Good morning! Today’s scripture (Genesis 34-36) begins with a dreadful story in chapter 34, the rape of Dinah. To its original Hebrew audiences, this story was perhaps a warning about the misbehavior of non-Jews (“see what trouble is caused when Shechem has his way with one of our daughters?”), or a valorization of righteous violence (“look at the lengths to which our heroes go to defend the honor of our people!”). But to my ears now, the existence of this story itself is the cause for alarm (“see what barbarity is authorized when humans divide people into the righteous ‘Us’ and the unholy ‘Them’?”). Other passages of the Bible sound like this (the end of Esther, for example), and in order to see any of this as “Good News” I have to understand it as God’s cautionary tale—right here in the Bible—of how violence begets violence, and none is righteous in the end.
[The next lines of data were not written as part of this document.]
(** A drift report is clean exactly when the source serves what it declared and
    every discovered tool is in the catalog with its assertion in force and no claim
    contradicting it. *)
Theorem drift_clean_iff (c : Catalog) (sid : string) (discovered : gset string) :
  inv c →
  clean (drift c sid discovered) = true ↔
  default ∅ (declared c !! sid) = discovered ∧
  ∀ n, n ∈ discovered → ∃ tv, get c sid n = Some tv ∧
    is_asserted tv = true ∧ claim_conflicts tv = [].
Proof.
  intros Hc. unfold clean, drift, get. simpl.
  generalize (default ∅ (declared c !! sid)). intros decl.
  rewrite !andb_true_iff, !bool_decide_eq_true, !sorted_set_nil. split.
  - intros ((((Hm & Hu) & Hn) & Hcf) & Hch). split; [by apply set_differences_empty|].
    intros n Hd. assert (is_Some (tools c !! (sid, n))) as [tv Ht].
    { destruct (assertions c !! (sid, n)) as [r|] eqn:Hr; [by eapply inv_evidence|].
      exfalso. assert (n ∈ (∅ : gset string)) as []%elem_of_empty. rewrite <- Hn.
      apply elem_of_filter. split; [|done]. unfold assertion_status. by rewrite Hr. }
    exists tv. assert (n ∈ discovered ∩ mine c sid) as Hboth.
    { apply elem_of_intersection. split; [done|]. apply elem_of_mine. by eexists. }
    split_and!; [done| |].
    + apply not_false_is_true. intros Has.
      destruct (assertions c !! (sid, n)) as [r|] eqn:Hr.
      * assert (n ∈ (∅ : gset string)) as []%elem_of_empty. rewrite <- Hch.
        apply elem_of_filter. unfold assertion_status. by rewrite Hr, Ht, Has.
      * assert (n ∈ (∅ : gset string)) as []%elem_of_empty. rewrite <- Hn.
        apply elem_of_filter. unfold assertion_status. by rewrite Hr.
    + assert (∀ msg, msg ∉ claim_conflicts tv) as Hno; [|by apply list_nil_iff].
      intros msg Hmsg. assert ((n, msg) ∈ @nil (string * string)) as []%elem_of_nil.
      rewrite <- Hcf. apply list_elem_of_bind. exists n. rewrite Ht, elem_of_sorted_set.
      split; [|done]. by apply list_elem_of_fmap_2.
  - intros [Hdecl Hall].
    assert (∀ n, n ∈ discovered → assertion_status c sid n = AssertionStatus.ASSERTED) as Hst.
    { intros n Hd. destruct (Hall n Hd) as (tv & Ht & Has & _). unfold is_asserted in Has.
      destruct (asserted tv) as [d|] eqn:E; [|done].
      destruct (inv_asserted _ Hc _ _ _ Ht E) as (r & Hr & _).
      unfold assertion_status, is_asserted. by rewrite Hr, Ht, E. }
    rewrite Hdecl. split_and!; [apply difference_diag_L| apply difference_diag_L| | |].
    + apply set_eq. intros n. split; [|set_solver].
      intros [Hf Hd]%elem_of_filter. by rewrite Hst in Hf.
    + apply list_nil_iff. intros [n msg]. rewrite list_elem_of_bind.
      intros (n' & Hin & Hb). rewrite elem_of_sorted_set in Hb.
      apply elem_of_intersection in Hb as [Hd _].
      destruct (Hall n' Hd) as (tv & Ht & _ & Hcf). rewrite Ht, Hcf in Hin. set_solver.
    + apply set_eq. intros n. split; [|set_solver].
      intros [Hf [Hd _]%elem_of_intersection]%elem_of_filter. by rewrite Hst in Hf.
Qed.
End properties.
I prefer the softer novelization of this incident in The Red Tent, but this is the gritty Bible we have (which more closely resembles the world we have). Another chance to be thankful this is not history but religious ideology, yet also to lament that something such as this might even be practiced at all in the name of God.
Genesis 35 opens with a caution against foreign gods among the people (a major fascination in later books), a repeat of God’s appearance to Jacob at Bethel, and another declaration of the name change to “Israel”. Note that Jacob raises up a stone pillar and anoints it here too, calling it again “Bethel” or “house of God”—all resonances of the earlier appearance to Jacob in a dream by night (Genesis 28). Jacob’s last child (Benjamin) survives the death of the beloved Rachel, which makes him extra-special in Jacob’s eye. (More on that in the Joseph story we begin soon.) We have the first full listing of Jacob’s sons, and see the reunion with his father Isaac before Isaac’s death.
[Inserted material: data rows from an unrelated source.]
(* ===== verification/Policy.v ===== *)
(** [policy.py]: principals, decisions, the Cedar adapter and the broker.

    The Cedar engine is a parameter: a function from the request, the policy set and
    the entities to a response, or to the text of the exception it raised. *)

From S2P Require Import Prelude PyJson PyJsonLoads Descriptor Catalog.

(** ** Principals and delegation *)

Inductive Principal := mkPrincipal {
  principal_id : string;
  privacy_tier : string;
  kind : string;
  on_behalf_of : option Principal;
}.

(** [order.get(tier, 99)] *)
Definition tier_order (tier : string) : Z :=
  if decide (tier = "local") then 0
  else if decide (tier = "trusted-cloud") then 1
  else if decide (tier = "rented") then 2
  else 99.

(** The [while] loop of [effective_tier], over the rest of the chain. *)
Fixpoint effective_tier_loop (worst : string) (node : Principal) : string :=
  let worst := if tier_order worst <? tier_order (privacy_tier node)
               then privacy_tier node else worst in
  match on_behalf_of node with
  | Some next => effective_tier_loop worst next
  | None => worst
  end.

(** [Principal.effective_tier] *)
Definition effective_tier (p : Principal) : string :=
  match on_behalf_of p with
  | Some node => effective_tier_loop (privacy_tier p) node
  | None => privacy_tier p
  end.

(** The delegation chain, the principal first. *)
Fixpoint chain (p : Principal) : list Principal :=
  p :: match on_behalf_of p with Some next => chain next | None => [] end.

(** ** Decisions *)

Record Decision := mkDecision {
  allowed : bool;
  reason : string;
  determining_policies : list string;
  errors : list string;
}.

(** [Decision.is_default_deny] *)
Definition is_default_deny (d : Decision) : bool :=
  negb (allowed d) && bool_decide (determining_policies d = []) && bool_decide (errors d = []).

(** The [PolicyEngine] protocol.  An implementation may raise. *)
Class PolicyEngine := {
  decide_tool : Principal → ToolVersion → list (pykey * pyval) → res Decision;
}.

(** ** The Cedar adapter *)

Record CedarResponse := mkResponse {
  cedar_allow : bool;
  cedar_reasons : list string;
  cedar_annotations : gmap string string;
  cedar_errors : list string;
}.

(** What [cedarpy] does: [inl] is the text of the exception raised. *)
Class Cedar := {
  cedar_policies : Type;
  is_authorized : pyval → cedar_policies → pyval → string + CedarResponse;
}.

Definition entity (type id : string) (attrs : list (pykey * pyval)) : pyval :=
  PDict [str_pair "uid" (PDict [str_pair "type" (PStr type); str_pair "id" (PStr id)]);
         str_pair "attrs" (PDict attrs); str_pair "parents" (PList [])].

(** [CedarPolicyEngine._entities], [d] being the asserted descriptor. *)
Definition _entities (p : Principal) (tool : ToolVersion) (d : AssertedDescriptor) : pyval :=
  PList [
    entity "Agent" (principal_id p)
      [str_pair "privacy_tier" (PStr (effective_tier p));
       str_pair "kind" (PStr (kind p));
       str_pair "delegated" (PBool (bool_decide (on_behalf_of p ≠ None)))];
    entity "Tool" (ref_name (ref tool))
      [str_pair "effect" (PStr (Effect.value (effect d)));
       str_pair "reversible" (reversible d);
       str_pair "idempotent" (idempotent d);
       str_pair "requires_approval" (requires_approval d);
       str_pair "reads_sensitive" (PBool (reads_sensitive d));
       str_pair "external_sink" (PBool (is_external_sink d))]].

Definition cedar_request (p : Principal) (tool : ToolVersion) (context : list (pykey * pyval)) : pyval :=
  PDict [
    str_pair "principal" (PDict [str_pair "type" (PStr "Agent"); str_pair "id" (PStr (principal_id p))]);
    str_pair "action" (PDict [str_pair "type" (PStr "Action"); str_pair "id" (PStr "invoke")]);
    str_pair "resource" (PDict [str_pair "type" (PStr "Tool"); str_pair "id" (PStr (ref_name (ref tool)))]);
    str_pair "context" (PDict context)].

Section cedar.
Context {ce : Cedar} (policies : cedar_policies).

(** [CedarPolicyEngine.decide] *)
Definition decide_cedar (p : Principal) (tool : ToolVersion) (context : list (pykey * pyval)) : Decision :=
  match asserted tool with
  | None =>
      mkDecision false (ref_name (ref tool) +:+ " has no operator-asserted descriptor")
        ["<unasserted>"] []
  | Some d =>
      match is_authorized (cedar_request p tool context) policies (_entities p tool d) with
      | inl exc => mkDecision false ("policy engine error: " +:+ exc) [] [exc]
      | inr r =>
          let named := (λ x, default x (cedar_annotations r !! x)) <$> cedar_reasons r in
          let errs := cedar_errors r in
          if cedar_allow r then mkDecision true ("permitted by " +:+ join ", " named) named errs
          else if decide (named ≠ []) then
            mkDecision false ("forbidden by " +:+ join ", " named) named errs
          else if decide (errs ≠ []) then
            mkDecision false ("policy evaluation errored: " +:+ join "; " errs) [] errs
          else mkDecision false "default deny: no policy matched" [] []
      end
  end.

(** Cedar as an instance of the protocol: it never raises. *)
#[export] Instance CedarPolicyEngine : PolicyEngine :=
  {| decide_tool p tool context := Ok (decide_cedar p tool context) |}.
End cedar.

(** [cedarpy.PolicySet.from_str]: [inl] is the text of the exception raised. *)
Class CedarParser {ce : Cedar} := { from_str : string → string + cedar_policies }.

(** [CedarPolicyEngine(policies)] *)
Definition new_engine {ce : Cedar} {parser : CedarParser} (policies : string) : res PolicyEngine :=
  match from_str policies with
  | inl exc => Raise (ValueError ("invalid Cedar policy set: " +:+ exc))
  | inr set => Ok (CedarPolicyEngine set)
  end.

(** ** The broker *)

Section broker.
Context {engine : PolicyEngine}.

Definition bool_text (b : bool) : string := if b then "True" else "False".

(** The decision [Broker.authorize] reaches. *)
Definition authorize_decision (c : Catalog) (p : Principal) (source_id name : string)
    (context : list (pykey * pyval)) : res Decision :=
  let qualified := source_id +:+ ":" +:+ name in
  match get c source_id name with
  | None => Ok (mkDecision false ("unknown tool " +:+ repr_str qualified) ["<unregistered>"] [])
  | Some tool =>
      ok ← invocable c source_id name;
      if negb ok then
        match sources c !! Descriptor.source_id tool with
        | None => Raise (KeyError (Descriptor.source_id tool))
        | Some s =>
            Ok (mkDecision false
              (qualified +:+ " not invocable (source tier=" +:+ TrustTier.value (tier s)
                 +:+ ", asserted=" +:+ bool_text (is_asserted tool) +:+ ")")
              ["<not-invocable>"] [])
        end
      else decide_tool p tool context
  end.

(** The audit record of a decision. *)
Definition decision_record (p : Principal) (source_id name : string) (d : Decision) :
    list (pykey * pyval) :=
  [str_pair "principal" (PStr (principal_id p));
   str_pair "source" (PStr source_id);
   str_pair "tool" (PStr name);
   str_pair "qualified" (PStr (source_id +:+ ":" +:+ name));
   str_pair "allowed" (PBool (allowed d));
   str_pair "reason" (PStr (reason d));
   str_pair "determining_policies" (PList (PStr <$> determining_policies d));
   str_pair "default_deny" (PBool (is_default_deny d))].

(** [Broker.authorize]: decide, then append to the audit list. *)
Definition authorize (c : Catalog) (p : Principal) (source_id name : string)
    (context : list (pykey * pyval)) : st (list (list (pykey * pyval))) Decision :=
  d ← st_lift (authorize_decision c p source_id name context);
  _ ← st_modify (λ audit, audit ++ [decision_record p source_id name d]);
  mret d.
End broker.

(** ** Delegation *)

Lemma effective_tier_loop_spec p : ∀ worst,
  let e := effective_tier_loop worst p in
  tier_order worst ≤ tier_order e ∧
  (∀ q, q ∈ chain p → tier_order (privacy_tier q) ≤ tier_order e) ∧
  (e = worst ∨ ∃ q, q ∈ chain p ∧ e = privacy_tier q).
Proof.
  revert p. fix IH 1. intros [i t k [next|]] worst; simpl.
  - destruct (IH next (if tier_order worst <? tier_order t then t else worst)) as (Hw & Hc & He).
    destruct (Z.ltb_spec (tier_order worst) (tier_order t)); split_and!; try lia.
    + intros q [->|Hq]%elem_of_cons; simpl; [lia|]. by apply Hc.
    + destruct He as [->|(q & Hq & ->)]; right; [|by exists q; split; [right|]].
      eexists. by split; [left|].
    + intros q [->|Hq]%elem_of_cons; simpl; [lia|]. by apply Hc.
    + destruct He as [->|(q & Hq & ->)]; [by left|]. right. exists q. by split; [right|].
  - destruct (Z.ltb_spec (tier_order worst) (tier_order t)); split_and!; try lia.
    + intros q ->%list_elem_of_singleton. simpl. lia.
    + right. eexists. split; [by left|done].
    + intros q ->%list_elem_of_singleton. simpl. lia.
    + by left.
Qed.

Lemma effective_tier_spec p :
  (∃ q, q ∈ chain p ∧ effective_tier p = privacy_tier q) ∧
  ∀ q, q ∈ chain p → tier_order (privacy_tier q) ≤ tier_order (effective_tier p).
Proof.
  destruct p as [i t k [next|]]; unfold effective_tier; simpl.
  - destruct (effective_tier_loop_spec next t) as (Hw & Hc & He). split.
    + destruct He as [->|(q & Hq & ->)]; [|by exists q; split; [right|]].
      eexists. by split; [left|].
    + intros q [->|Hq]%elem_of_cons; [done|]. by apply Hc.
  - split; [eexists; split; [by left|done]|]. by intros q ->%list_elem_of_singleton.
Qed.

(** Delegation only loses authority: the effective tier of a principal is the tier
    of a member of its delegation chain, no member of the chain has a less privileged one
    (an unknown tier counts as the least privileged), and delegating further never makes
    the effective tier more privileged. *)
Theorem effective_tier_is_weakest (p : Principal) :
  (∃ q, q ∈ chain p ∧ effective_tier p = privacy_tier q) ∧
  (∀ q, q ∈ chain p → tier_order (privacy_tier q) ≤ tier_order (effective_tier p)) ∧
  (∀ i t k, tier_order (effective_tier p) ≤ tier_order (effective_tier (mkPrincipal i t k (Some p)))).
Proof.
  destruct (effective_tier_spec p) as [Hex Hall]. split_and!; [done..|]. intros i t k.
  destruct Hex as (q & Hq & ->).
  apply (proj2 (effective_tier_spec (mkPrincipal i t k (Some p)))). by right.
Qed.

(** ** Fail closed *)

Lemma is_default_deny_iff d :
  is_default_deny d = true ↔ allowed d = false ∧ determining_policies d = [] ∧ errors d = [].
Proof.
  unfold is_default_deny. rewrite !andb_true_iff, negb_true_iff, !bool_decide_eq_true. tauto.
Qed.

(** Only Cedar's explicit Allow permits: the adapter allows exactly when the tool
    has an asserted descriptor and the engine answered Allow to the request built from
    that descriptor and the chain's effective tier; an engine failure, an unasserted
    tool and an unmatched request are denials, and only the last is a default deny. *)
Theorem cedar_fail_closed {ce : Cedar} (policies : cedar_policies) (p : Principal)
    (tool : ToolVersion) (context : list (pykey * pyval)) :
  let d := decide_cedar policies p tool context in
  (allowed d = true ↔
     ∃ a r, asserted tool = Some a ∧
       is_authorized (cedar_request p tool context) policies (_entities p tool a) = inr r ∧
       cedar_allow r = true) ∧
  (is_default_deny d = true ↔
     ∃ a r, asserted tool = Some a ∧
       is_authorized (cedar_request p tool context) policies (_entities p tool a) = inr r ∧
       cedar_allow r = false ∧ cedar_reasons r = [] ∧ cedar_errors r = []).
Proof.
  intros d. rewrite is_default_deny_iff. subst d. unfold decide_cedar.
  destruct (asserted tool) as [a|]; simpl; [|split; split; naive_solver].
  destruct (is_authorized _ _ _) as [exc|r] eqn:E.
  { split; (split; [by intros; destruct_and?|]);
      intros (a' & r & [= <-] & Hr & _); by rewrite E in Hr. }
  assert (∀ P : CedarResponse → Prop,
    (∃ a' r', Some a = Some a' ∧
       is_authorized (cedar_request p tool context) policies (_entities p tool a') = inr r' ∧ P r')
    ↔ P r) as HP.
  { intros P. split; [|by exists a, r]. intros (a' & r' & [= <-] & Hr & HP).
    rewrite E in Hr. by injection Hr as <-. }
  rewrite (HP (λ r', cedar_allow r' = true)), (HP (λ r', cedar_allow r' = false ∧ _)).
  destruct (cedar_allow r); [simpl; naive_solver|].
  destruct (cedar_reasons r); [|simpl; naive_solver].
  destruct (cedar_errors r); simpl; naive_solver.
Qed.

(** The broker never permits past the catalog: when it allows, the tool is
    registered, currently asserted, from a source of an invocable tier, and the engine
    allowed it; a call that returns appends exactly one audit record, which states the
    decision, and a call that raises appends none and permits nothing. *)
Theorem authorize_sound {engine : PolicyEngine} (c : Catalog) (p : Principal) (sid n : string)
    (context : list (pykey * pyval)) (audit : list (list (pykey * pyval))) :
  match authorize c p sid n context audit with
  | (Ok d, audit') =>
      audit' = audit ++ [decision_record p sid n d] ∧
      (allowed d = true →
       ∃ tool s, get c sid n = Some tool ∧ is_asserted tool = true ∧
         sources c !! source_id tool = Some s ∧ TrustTier.invocable (tier s) = true ∧
         decide_tool p tool context = Ok d)
  | (Raise e, audit') => audit' = audit
  end.
Proof.
  unfold authorize, mbind, st_bind, st_lift.
  destruct (authorize_decision c p sid n context) as [d|e] eqn:E; simpl; [|done].
  split; [done|]. intros Hd. revert E. unfold authorize_decision, mbind, res_bind.
  destruct (get c sid n) as [tool|] eqn:Ht; [|by intros [= <-]].
  destruct (invocable c sid n) as [[]|] eqn:Hi; simpl; [| |done].
  - apply invocable_true in Hi as (tv & a & s & Ht' & Ha & Hs & Htier).
    rewrite Ht in Ht'. injection Ht' as <-. intros He. exists tool, s.
    unfold is_asserted. by rewrite Ha.
  - destruct (sources c !! _); [|done]. by intros [= <-].
Qed.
The descendants of Esau described in chapter 36 become the people of Edom, which is denounced in later Hebrew books like Obadiah. The only other thing to note in this chapter is the suggestion of resource scarcity, which required wealthy Esau to live apart from wealthy Jacob. The ecological consequences of abundance have already played a role in biblical conflicts. They foreshadow the resource wars of today, including in the same part of the world.